Taubert of Johnson & Johnson said the company's final price would depend on whether additional fees were imposed by pharmacy benefit managers.

However, they said they don't want to see the government negotiating drug prices directly through Medicare, a proposal that has been brought forward by Democrats and was originally embraced by President Trump.

"The government should not directly control the price of medicines either through federal government price controls or worse, outsourcing prices to other countries," Brandicourt said.

Even as the companies protest that the high list prices of their products don't reflect what they actually make on those products, drugmakers have consistently enjoyed some of the highest profit margins of any industry.

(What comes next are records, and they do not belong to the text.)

(* ===== verification/Heartbeat.v ===== *)
(** * cmd/inspector/main.go: the heartbeat

    [beat] is what a heartbeat reports, when nothing comes between its readings.
    [live_step] is the goroutine of [startHeartbeat] beside the process and the
    watcher of the desired state: the readings of a beat are steps of their own, with
    anything in between. [pulse.Build] and [pulse.Publish] are a library's; a
    publishing may fail, which is logged. *)
From stdpp Require Import sorting.
From S2P Require Import Prelude GoString GoFloat FileTree Json JsonWrite AuditLog Body.
From S2P Require Import Protocol Wire Messages Profile Decide Handler Events Text Service.
From S2P Require Schema Validate Queue Snapshot Config Desired.
From S2P Require Import Main.

(** [pulse.Work], and what the code sets of [pulse.Message]. *)
Record Work := MkWork {
  Work_Workers : Z; Work_QueueDepth : Z; Work_Queued : Z;
  Work_Accepted : Z; Work_Shed : Z; Work_Expired : Z
}.
Record Beat := MkBeat {
  Beat_Work : Work; Beat_ConfigHash : string; Beat_Rev : Z; Beat_Apply : string;
  Beat_Profiles : list string
}.

(** ** One beat *)

Section beat.
Context {L C : Type}.

(** [pool.Queued] is read under the mutex, the counters each on its own. *)
Definition work_of (cfg : Config.Config (L := L)) (p : Queue.Pool) : Work :=
  MkWork (Config.Workers cfg) (Config.QueueDepth cfg) (Queue.Pool_Queued p)
    (Queue.Accepted p) (Queue.Shed p) (Queue.Expired p).

Definition beat (cfg : Config.Config (L := L)) (p : Queue.Pool) (applied : option Desired.Applied)
    (store : Snapshot.Store C) : Beat :=
  let '(hash, rev, apply, names) := Desired.Applied_Snapshot applied in
  if negb (is_empty apply) then MkBeat (work_of cfg p) hash rev apply names
  else MkBeat (work_of cfg p) "" 0 "" (Snapshot.Names (Snapshot.cur store)).

Context `{Unicode} (yaml_decode : Profile → string → result Profile) (sha256 : string → string).
Context (compiler : option (list Profile → result C)) (now : Z) (dataDir : path).
Context (parse_level : string → result Z).

Abbreviation watch_step :=
  (Desired.watch_step yaml_decode sha256 compiler now UnmarshalManifest parse_level dataDir).

(** As long as nothing has come from the desired state, the profiles reported are
    those in force. Once the first manifest fails to apply, none are reported, and
    the ones in force are still those of the store. *)
Lemma beat_forgets cfg p raw m w d s e :
  Desired.w_applied w = Desired.MkApplied "" 0 "" [] →
  Desired.Parse sha256 UnmarshalManifest parse_level raw = Ok m →
  Desired.Apply yaml_decode sha256 compiler now (Desired.w_store w) dataDir m (Desired.w_disk w) =
    (d, s, Err e) →
  let w' := watch_step (Some (Desired.Entry Desired.KVPut raw)) w in
  let report w := beat cfg p (Some (Desired.w_applied w)) (Desired.w_store w) in
  Beat_Profiles (report w) = Snapshot.Names (Snapshot.cur (Desired.w_store w)) ∧
  Beat_Profiles (report w') = [] ∧ Desired.w_store w' = s.
Proof.
  intros Ha Hp He. cbv zeta. unfold Desired.watch_step, beat. cbn [Desired.operation Desired.entry_value].
  by rewrite Hp, Ha, He.
Qed.
End beat.

(** ** Counters read while they move *)

(** Readings, one after the other, of a counter of 64 bits that has counted from 0 and
    now stands at [n]. *)
Definition upto (reads : list Z) (n : Z) : Prop :=
  ∃ ns, reads = wrap64 <$> ns ∧ StronglySorted Z.le (0 :: ns ++ [n]).

Lemma upto_nil n : 0 ≤ n → upto [] n.
Proof. intros Hn. exists []. split; [done|]. by repeat constructor. Qed.

(** The end of a rising list may be put off, or repeated, or cut off. *)
Lemma rising_iff ns (n : Z) :
  StronglySorted Z.le (ns ++ [n]) ↔ StronglySorted Z.le ns ∧ Forall (λ x, x ≤ n) ns.
Proof.
  rewrite Forall_forall. split.
  - intros (Hx & Hs & _)%StronglySorted_app. split; [done|]. intros x Hin.
    apply Hx; [done|by apply list_elem_of_singleton].
  - intros [Hs Hx]. apply StronglySorted_app_2; [|done|by repeat constructor].
    intros x y Hin ->%list_elem_of_singleton. by apply Hx.
Qed.

Lemma upto_more reads n m : n ≤ m → upto reads n → upto reads m.
Proof.
  intros Hle (ns & -> & [Hs Hn]%(rising_iff (0 :: ns))). exists ns. split; [done|].
  apply (rising_iff (0 :: ns)). split; [done|]. eapply Forall_impl; [exact Hn|]. cbn. lia.
Qed.

Lemma upto_read reads n : upto reads n → upto (reads ++ [wrap64 n]) n.
Proof.
  intros (ns & -> & Hs). exists (ns ++ [n])%list. split; [by rewrite fmap_app|].
  apply (rising_iff (0 :: ns ++ [n])%list). split; [done|].
  apply (rising_iff (0 :: ns)) in Hs as [_ Hn]. apply (Forall_app_2 _ (0 :: ns)); [done|by repeat constructor].
Qed.

Lemma upto_drop reads new n : upto (reads ++ new) n → upto reads n.
Proof.
  intros (ns & E & Hs). symmetry in E. apply fmap_app_inv in E as (l & k & -> & -> & ->).
  exists l. split; [done|]. apply (rising_iff (0 :: l ++ k)) in Hs as [Hs Hn].
  apply (StronglySorted_app _ (0 :: l)) in Hs as (_ & Hs & _).
  apply (Forall_app _ (0 :: l)) in Hn as [Hn _]. by apply (rising_iff (0 :: l)).
Qed.

(** ** The goroutine *)

(** Where a beat is: it has read some of [pool.Queued], [Accepted], [Shed] and
    [Expired], in this order and each for itself; it is about to read what the
    desired state has applied, then the names in the store; it is about to publish. *)
Inductive progress :=
  Resting | Counting (read : list Z) | Applying (w : Work) | Naming (w : Work) |
  Publishing (b : Beat) | Ended.

(** [startHeartbeat] beats once, starts the ticker and returns [stopBeat], which
    stops it and closes the channel [done]. *)
Inductive ticker := Starting | Ticking | Stopped | Done.

Definition counter (i : nat) (p : Queue.Pool) : Z :=
  match i with
  | 0%nat => Queue.Pool_Queued p
  | 1%nat => Queue.Accepted p
  | 2%nat => Queue.Shed p
  | _ => Queue.Expired p
  end.

Section goroutine.
Context `{Unicode} {M I K S N D L : Type} `{!Libraries M I K S N D L}.
Context (level_of : string → result Z).

Abbreviation process := (process (M := M) (I := I) (K := K) (S := S) (L := L)).
Abbreviation Config := (Config.Config (L := L)).
Abbreviation Snapshots := (Snapshot.Store (Schema.ContractSet M I K S)).

(** The manifests tried, each with whether [Apply] succeeded. *)
Definition tries : Type := list (Desired.Manifest * bool).

(** The watcher of the desired state: what it has applied, and its tries so far. *)
Record watching := Watching { wt_applied : Desired.Applied; wt_tried : tries }.

(** What an entry has it try. *)
Definition tried (now : Z) (dataDir : path) (e : option Desired.entry) (w : Desired.watcher) : tries :=
  match e with
  | Some (Desired.Entry Desired.KVPut raw) =>
      match Desired.Parse sha256 UnmarshalManifest level_of raw with
      | Ok m =>
          let a := Desired.w_applied w in
          if (Desired.status a =s? Desired.ApplyOK) && (Desired.hash a =s? Desired.ConfigHash m) &&
             (Desired.rev a =? Desired.Rev m)
          then []
          else [(m, is_ok (Desired.Apply yaml_decode sha256 compiler now (Desired.w_store w) dataDir m
                             (Desired.w_disk w)).2)]
      | Err _ => []
      end
  | _ => []
  end.

(** The process, the watcher of the desired state (nil, when it did not start), and
    the heartbeat with the messages it has published. *)
Record live := Live {
  lv_process : process; lv_watching : option watching;
  lv_at : progress; lv_ticker : ticker; lv_sent : list Beat
}.

Definition with_store (s : Snapshots) (p : process) : process :=
  Process (pr_cfg p) (pr_loader p) (Snapshot.World s (Snapshot.fetched (pr_store p))) (pr_pool p)
    (pr_out p) (pr_messages p).

Inductive live_step : live → live → Prop :=
| lv_run p p' a at_ tk sent : process_step p p' → live_step (Live p a at_ tk sent) (Live p' a at_ tk sent)
(** The watcher of the desired state takes an entry. *)
| lv_entry p a ts at_ tk sent now d lvl e :
    let dataDir := path_of (Config.DataDir (pr_cfg p)) in
    let w := Desired.Watcher a (Snapshot.store (pr_store p)) d lvl in
    let w' := Desired.watch_step yaml_decode sha256 compiler now UnmarshalManifest level_of dataDir e w in
    live_step (Live p (Some (Watching a ts)) at_ tk sent)
      (Live (with_store (Desired.w_store w') p)
         (Some (Watching (Desired.w_applied w') (ts ++ tried now dataDir e w))) at_ tk sent)
(** [beat]. *)
| lv_count p a read tk sent :
    (length read < 4)%nat →
    live_step (Live p a (Counting read) tk sent)
      (Live p a (Counting (read ++ [counter (length read) (Queue.pool (pr_pool p))])) tk sent)
| lv_work p a queued accepted shed expired tk sent :
    live_step (Live p a (Counting [queued; accepted; shed; expired]) tk sent)
      (Live p a (Applying (MkWork (Config.Workers (pr_cfg p)) (Config.QueueDepth (pr_cfg p))
         queued accepted shed expired)) tk sent)
| lv_apply p a w tk sent hash rev apply names :
    Desired.Applied_Snapshot (wt_applied <$> a) = (hash, rev, apply, names) →
    live_step (Live p a (Applying w) tk sent)
      (Live p a (if negb (is_empty apply) then Publishing (MkBeat w hash rev apply names)
                 else Naming w) tk sent)
| lv_names p a w tk sent :
    live_step (Live p a (Naming w) tk sent)
      (Live p a (Publishing (MkBeat w "" 0 ""
         (Snapshot.Names (Snapshot.cur (Snapshot.store (pr_store p)))))) tk sent)
| lv_publish p a b tk sent :
    live_step (Live p a (Publishing b) tk sent) (Live p a Resting tk (sent ++ [b]))
| lv_fail p a b tk sent :
    live_step (Live p a (Publishing b) tk sent) (Live p a Resting tk sent)
(** The ticker and its end. *)
| lv_start p a sent : live_step (Live p a Resting Starting sent) (Live p a Resting Ticking sent)
| lv_tick p a sent : live_step (Live p a Resting Ticking sent) (Live p a (Counting []) Ticking sent)
| lv_stop p a at_ sent : live_step (Live p a at_ Ticking sent) (Live p a at_ Stopped sent)
| lv_done p a at_ sent : live_step (Live p a at_ Stopped sent) (Live p a at_ Done sent)
| lv_end p a sent : live_step (Live p a Resting Done sent) (Live p a Ended Done sent).

(** [desired.Watch] starts from an empty [Applied], or fails. *)
Definition alive (p : process) (watched : bool) : live :=
  Live p (if watched then Some (Watching (Desired.MkApplied "" 0 "" []) []) else None)
    (Counting []) Starting [].

(** ** What a heartbeat reports *)

(** What tries leave reported: the last success, and how the last one went. *)
Definition last_applied (ts : tries) : option Desired.Manifest := last (omap (λ t, if t.2 : bool then Some t.1 else None) ts).
Definition outcome_of (ts : tries) : string :=
  match last ts with
  | None => ""
  | Some (_, true) => Desired.ApplyOK
  | Some (_, false) => Desired.ApplyFailed
  end.
Definition after (ts : tries) : Desired.Applied :=
  match last_applied ts with
  | Some m => Desired.MkApplied (Desired.ConfigHash m) (Desired.Rev m) (outcome_of ts)
                (Desired.Manifest_Names (Desired.Profiles m))
  | None => Desired.MkApplied "" 0 (outcome_of ts) []
  end.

Pharmaceutical manufacturers' profit margins have exceeded 26 percent for the last three years and 22 percent for the past 10 years, according to a presentation by CVS Health that cited Macrotrends.net as its source.

The company executives were not supportive of another Trump proposal to tie the price that Medicare pays for drugs to the prices paid in other developed countries.

"We need an American solution to this American challenge," said Taubert of Johnson & Johnson's Janssen unit.

Wyden grilled Richard Gonzalez, CEO of AbbVie, about why his company's drugs cost on average 40 percent less in Germany and France than in the United States. (AbbVie makes the drug Humira, which generates about $18 billion in revenue for the company each year.)

"You've got a double standard," Wyden said. "You're willing to sit by and hose the American consumer and give the breaks to people overseas."

Gonzalez acknowledged that the company makes a profit in those countries, even with the lower prices, but warned of dire consequence if U.S. prices fell to those levels.

"If a market the size of the U.S. were to collapse to the lower end of that pricing model, I can just tell you that AbbVie would not be able to invest in the level of R & D that it invests in today," Gonzalez said.

In response to a question from Grassley, all the CEOs said they consider the risk of negative public opinion when they decide on their list prices. The Trump administration has proposed requiring companies to include their drugs' list prices in all their direct-to-consumer advertising, a plan the companies have resisted.

They also said they consider the reaction of federal officials to their price announcements.

"The federal government is a very key aspect of our deliberations," said Pascal Soriot of AstraZeneca, an answer echoed by all seven industry leaders.